Samuel W. Alderson (October 21, 1914 – February 11, 2005) was an American inventor best known for his development of the crash test dummy, a device that, during the last half of the twentieth century, was widely used by automobile manufacturers to test the reliability of automobile seat belts and other safety protocols.

== Biography ==
Alderson was born in Cleveland, Ohio but was raised in southern California as a toddler where his Romanian-immigrant father ran a custom sheet-metal and sign shop. He graduated from high school at the age of 15 and went on to intermittently study at Reed College, Caltech, Columbia and UC Berkeley. He frequently interrupted his education to help out with the family sheet-metal business. He completed his formal education at the University of California, Berkeley, under the tutelage of J. Robert Oppenheimer and Ernest O. Lawrence, but did not complete his doctoral dissertation. He was also captain of the Varsity water polo team, winning many awards and receiving many accolades.

In 1952, he began his own company, Alderson Research Laboratories, and quickly won a contract to create an anthropometric dummy for use in testing aircraft ejection seats. At about the same time, automobile manufacturers were being challenged to produce safer vehicles, and to do so without relying on live volunteers or human cadavers.

In 1966, the National Traffic and Motor Vehicle Safety Act was passed, which together with Ralph Nader's book, Unsafe at Any Speed put the search for an anatomically faithful test dummy into high gear. With this as a goal, Alderson produced the V.I.P., a dummy designed to mimic an average male's acceleration and weight properties, and to reproduce the effects of impact like a real person. His work went on to see the creation of the Hybrid family of test dummies, which as of the beginning of the 21st century are the de facto standards for testing.

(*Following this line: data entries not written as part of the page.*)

Lemma map_step_inv k s l i own p :
  sys_inv k (System s l) -> l !! i = Some (Thread own (Some p)) ->
  unless_munmap (map_step p s) (fun '(n, s') => sys_inv k (System s' (<[i := thread_after own n]> l))).
Proof.
  intros Hinv Hi.
  assert (Hex : (exists n s', map_step p s = Some (n, s') /\ sys_inv k (System s' (<[i := thread_after own n]> l))) \/ p = MMmap).
  { destruct p; [left..|by right|left|left].
    - by apply pop_inv.
    - apply quota_inv; auto.
    - destruct (add_inv k s l i own Hinv Hi) as ([p|p] & s' & E & H); eexists _, s'; split; done.
    - by apply sub_inv.
    - apply quota_inv; auto. }
  destruct Hex as [(n & s' & E & H)| ->]; [|by apply mmap_inv]. left. by exists (n, s').
Qed.

Lemma lf_lifo_slab k p : 16 <= k -> 0 < p -> p mod 2 ^ k = 0 -> lf_lifo p = p.
Proof.
  intros Hk Hp Hm. rewrite lf_lifo_eq. change 65536 with (2 ^ 16).
  rewrite (mod_multiple p (2 ^ 16) (2 ^ k)); [lia|lia|apply pow2_pos; lia| |done].
  replace k with ((k - 16) + 16) by lia. rewrite Z.pow_add_r by lia. apply Z.mod_mul. lia.
Qed.

Lemma unmap_inv k s l i own1 p own2 :
  sys_inv k (System s l) -> l !! i = Some (Thread (own1 ++ p :: own2) None) ->
  exists s', slab_unmap s p = Some s' /\
    sys_inv k (System s' (<[i := Thread (own1 ++ own2) None]> l)).
Proof.
  intros Hinv Hi. pose proof Hinv as (Hok & Hc & Hm). destruct s as [a q o].
  cbn [sh threads ar quo osys] in *. destruct (holds_split l i _ Hi) as (rest & H1 & H2).
  cbn [holds] in H1. destruct (ok_size _ _ Hok) as [_ Hk].
  assert (HpL : p ∈ slabs (Shared a q o) l).
  { unfold slabs. rewrite H1. rewrite !elem_of_app. right. left. right. left. }
  destruct (c_aligned _ _ _ _ _ _ Hc p HpL) as [Hp Hal].
  unfold slab_unmap. rewrite (proj2 (Z.eqb_neq p NULL)) by lia.
  rewrite (lf_lifo_slab k p), Z.eqb_refl by (done || lia). eexists. split; [done|].
  eapply (inv_perm k a (p :: cache a)); [exact Hinv|done| | |].
  - unfold slabs. cbn [ar with_cache cache]. rewrite H1, H2. cbn [holds app].
    solve_Permutation.
  - rewrite (n_used_insert _ _ _ _ Hi). simpl. lia.
  - fold (n_quota l) (n_quota (<[i := Thread (own1 ++ own2) None]> l)).
    rewrite (n_quota_insert _ _ _ _ Hi). simpl. lia.
Qed.

(** ** The arena alone *)

(** Nobody else uses the arena; [out] are the slabs handed out. *)
Definition arena_inv (k : Z) (s : shared) (out : list Z) : Prop :=
  sys_inv k (System s [Thread out None]).

(** Only what is mapped matters of the system. *)
Lemma arena_inv_os k s out o :
  arena_inv k s out -> (forall x, mapped o x <-> mapped (osys s) x) -> arena_inv k (Shared (ar s) (quo s) o) out.
Proof.
  intros (Hok & Hc & Hm1 & Hm2) H. split_and!; [done..|]. split.
  - intros p x Hp Hx. apply H. by eapply Hm1.
  - intros x Hx. apply H. by apply Hm2.
Qed.

(** Protecting the preallocated region keeps every slab. *)
Lemma slab_arena_mprotect_inv k s out : arena_inv k s out -> arena_inv k (slab_arena_mprotect s) out.
Proof.
  intros H. unfold slab_arena_mprotect. destruct (negb _); [|done]. apply arena_inv_os; [done|].
  intros x. apply mprotect_mapped.
Qed.
Lemma get_with_order_inv c A B out o :
  cache_inv c A B out -> 0 <= o <= mx ->
  exists p c' A', slab_get_with_order c o = Some (p, c') /\
    ((p = NULL /\ cache_inv c' A' B out) \/
     (0 < p /\ cache_inv c' A' B ((p, o) :: out) /\
      mem c' !! p = Some (Slab (osize o) slab_magic o (o + 1)))).
Proof.
  intros Hm Ho. pose proof Hm as (Hg & _). unfold slab_get_with_order.
  rewrite (proj1 Hg), (proj2 (Z.leb_le _ _)) by lia.
  destruct (find_list_spec (Z.to_nat (mx + 1)) c A B out o Hm Ho ltac:(lia)) as (r & c1 & E & Hr). rewrite E.
  cbn [mbind option_bind]. destruct r as [i|]; [|by exists NULL, c1, A; split; [|left]].
  destruct Hr as (Hi & A' & l & p & rest & Hm1 & Hl & Hs). unfold order_list. rewrite Hl.
  cbn [mbind option_bind]. rewrite Hs.
  destruct (step_pop c1 A' B out i l p rest Hm1 ltac:(lia) Hl Hs) as (Hf1 & L1 & -> & Hm2).
  cbn [mbind option_bind]. set (c2 := set_orders c1 L1) in *. change (mem c1) with (mem c2) in *.
  pose proof Hf1 as (s & Hms & Hos & Hus). rewrite Hms. cbn [mbind option_bind].
  pose proof Hm2 as (Hg2 & _ & Ht2 & _).
  assert (Hmid : exists c3, (if negb (order s =? o) then
      c ← update_order c2 i (fun l => Some (add_total (- size s) l));
      c ← split_loop (Z.to_nat (order_max c)) c p o;
      s ← mem c !! p;
      update_order c (order s) (fun l => Some (add_total (size s) l))
    else Some c2) = Some c3 /\ mid c3 (mem c3) A' B out p o 0 /\ free_at (mem c3) o p).
  { destruct (tile_header A' B _ p i s Ht2 Hms Hos ltac:(lia)) as [Hh _].
    rewrite Hh. cbn [order size]. destruct (Z.eqb_spec i o) as [->|Hne]; cbn [negb]; [by exists c2|].
    destruct (step_total c2 (mem c2) A' B out p i false Hm2 ltac:(lia)) as (L2 & -> & Hm3).
    cbn [mbind option_bind]. set (c3 := set_orders c2 L2) in *. change (mem c2) with (mem c3) in *.
    change (order_max c3) with (order_max c2). rewrite (proj1 Hg2).
    destruct (split_loop_spec (Z.to_nat mx) c3 A' B out p i o Hm3 Hf1) as (c4 & -> & Hm4 & Hf4); [lia..|].
    cbn [mbind option_bind]. pose proof Hf4 as (s4 & Hs4 & Hos4 & _). rewrite Hs4. cbn [mbind option_bind].
    pose proof Hm4 as (_ & _ & Ht4 & _).
    destruct (tile_header A' B _ p o s4 Ht4 Hs4 Hos4 ltac:(lia)) as [-> _]. cbn [order size].
    destruct (step_total c4 (mem c4) A' B out p o true Hm4 ltac:(lia)) as (L5 & -> & Hm5).
    eexists. split; [done|]. done. }
  destruct Hmid as (c3 & -> & Hm3 & Hf3). cbn [mbind option_bind].
  destruct (step_set_used c3 A' B out p o Hm3 Hf3 Ho) as (c4 & -> & Hmem & Hm4). cbn [mbind option_bind].
  assert (Hs4 : mem c4 !! p = Some (Slab (osize o) slab_magic o (o + 1))) by (rewrite Hmem; apply lookup_insert_eq).
  assert (Ht4 : tile (mem c4) p o) by (eexists; split; [exact Hs4|split; [done|lia]]).
  rewrite (slab_assert_ok c4 A' B _ _ _ _ _ p o Hm4 eq_refl Ht4). cbn [mbind option_bind].
  exists p, c4, A'. split; [done|]. right. split_and!; [|done|done].
  by destruct (mid_facts _ _ _ _ _ _ _ _ p o Hm4 Ht4) as (_ & ? & _).
Qed.

(** *** Release *)

Lemma can_merge_spec c A B out p co D o :
  let M := scrub p (osize o) (mem c) in
  mid c M A B out p co D -> free_at M o p -> o <= mx ->
  exists q b, slab_buddy c p = Some q /\ can_merge c p q = Some b /\
    (if b then o < mx /\ q = Z.lxor p (osize o) /\ free_at M o q
     else o < mx -> ~ free_at M o (Z.lxor p (osize o))).
Proof.
  intros M Hm Hf Ho. pose proof Hm as (Hg & Hi & Ht & _). pose proof (inv_apart _ _ _ _ Hi) as Ha.
  pose proof (free_tile _ _ _ Hf Ho) as Htp. pose proof Hf as (s & Hs & Hos & _).
  pose proof (scrub_Some _ _ _ _ _ Hs) as Hcs.
  rewrite (slab_buddy_eq c p s), Hos by (done || lia). destruct (Z.eqb_spec o mx) as [->|Hne].
  { exists NULL, false. split_and!; [done|done|lia]. }
  destruct (buddy_present lb mx Hlb Hmx A B M Ht Ha p o Htp ltac:(lia)) as (o' & Hq & Hle).
  set (q := Z.lxor p (osize o)) in *. destruct (mid_facts _ _ _ _ _ _ _ _ q o' Hm Hq) as (_ & Hq0 & _).
  destruct Hq as (t & Hqt & Hot & _). pose proof (scrub_Some _ _ _ _ _ Hqt) as Hcq.
  exists q. unfold can_merge. rewrite (proj2 (Z.eqb_neq q NULL)), Hcs, Hcq by lia. cbn [mbind option_bind].
  eexists. split; [done|]. split; [done|]. unfold slab_is_free. destruct (_ && _) eqn:Hb; bools.
  - split; [lia|]. split; [done|]. exists t. split_and!; [done|congruence|done].
  - intros _ (t' & Et & Eo & Eu). rewrite Hqt in Et. simplify_eq. destruct Hb; bools; lia.
Qed.
(** No more objects are free than were ever used, fewer if one is in use. *)
Lemma fl_length m objs p s t fl : shape m -> slab_ok m objs p s t fl ->
  Z.of_nat (length fl) <= t /\ (forall i, 0 <= i < t -> slot m p i ∈ objs -> Z.of_nat (length fl) < t).
Proof.
  intros Hs Hok. destruct (shape_bounds m Hs) as (_ & _ & _ & H8 & _). pose proof (s_range _ _ _ _ _ _ Hok).
  set (all := slot m p <$> seqZ 0 t).
  assert (Hall : length all = Z.to_nat t) by (unfold all; by rewrite length_fmap, length_seqZ).
  assert (Hsub : forall x, x ∈ fl -> x ∈ all).
  { intros x Hx. destruct (s_free _ _ _ _ _ _ Hok x Hx) as (_ & i & Hi & ->). apply list_elem_of_fmap.
    exists i. split; [done|]. apply elem_of_seqZ. lia. }
  assert (Hle : forall l, NoDup l -> (forall x, x ∈ l -> x ∈ all) -> Z.of_nat (length l) <= t).
  { intros l Hl Hin. assert ((length l <= length all)%nat); [|lia].
    by apply submseteq_length, NoDup_submseteq. }
  split; [apply Hle; [apply (s_nodup _ _ _ _ _ _ Hok)|done]|]. intros i Hi Hin.
  assert (Z.of_nat (length (slot m p i :: fl)) <= t); [|cbn [length] in *; lia]. apply Hle.
  - apply NoDup_cons. split; [|apply (s_nodup _ _ _ _ _ _ Hok)]. intros Hx.
    by destruct (s_free _ _ _ _ _ _ Hok _ Hx).
  - intros x [->|Hx]%elem_of_cons; [|by apply Hsub]. apply list_elem_of_fmap.
    exists i. split; [done|]. apply elem_of_seqZ. lia.
Qed.

Lemma chain_ext L L' fl p : (forall x, x ∈ fl -> L' !! x = L !! x) -> chain L p fl -> chain L' p fl.
Proof.
  revert p. induction fl as [|x fl IH]; intros p HL; [done|]. intros (-> & Hx & next & Hn & Hc).
  split_and!; [done|done|]. exists next. split; [rewrite HL; [done|left]|].
  apply IH; [|done]. intros y Hy. apply HL. by right.
Qed.

(** [m'] keeps the sizes of [m]. *)
Definition same_sizes (m m' : mempool) : Prop :=
  objsize m' = objsize m /\ objcount m' = objcount m /\ offset m' = offset m.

Alderson also worked for the United States military. During World War II, he helped develop an optical coating to improve the vision of submarine periscopes, and worked on depth charge and missile guidance technology. He also helped create dummies, known as "medical phantoms", that reacted to radiation, and synthetic wounds, used in emergency training simulations, which behaved like real wounds. Based on that experience, he formed another company that he managed until shortly before his death, Radiology Support Devices, to supply the healthcare industry. Later on, he built dummies to test the Apollo nose cone's water landing capability.

Alderson died at his home in Marina Del Rey, California, due to complications from myelofibrosis. Alderson was widowed once and divorced three times. In addition to his son Jeremy, he is survived by a sister, another son, and four grandchildren.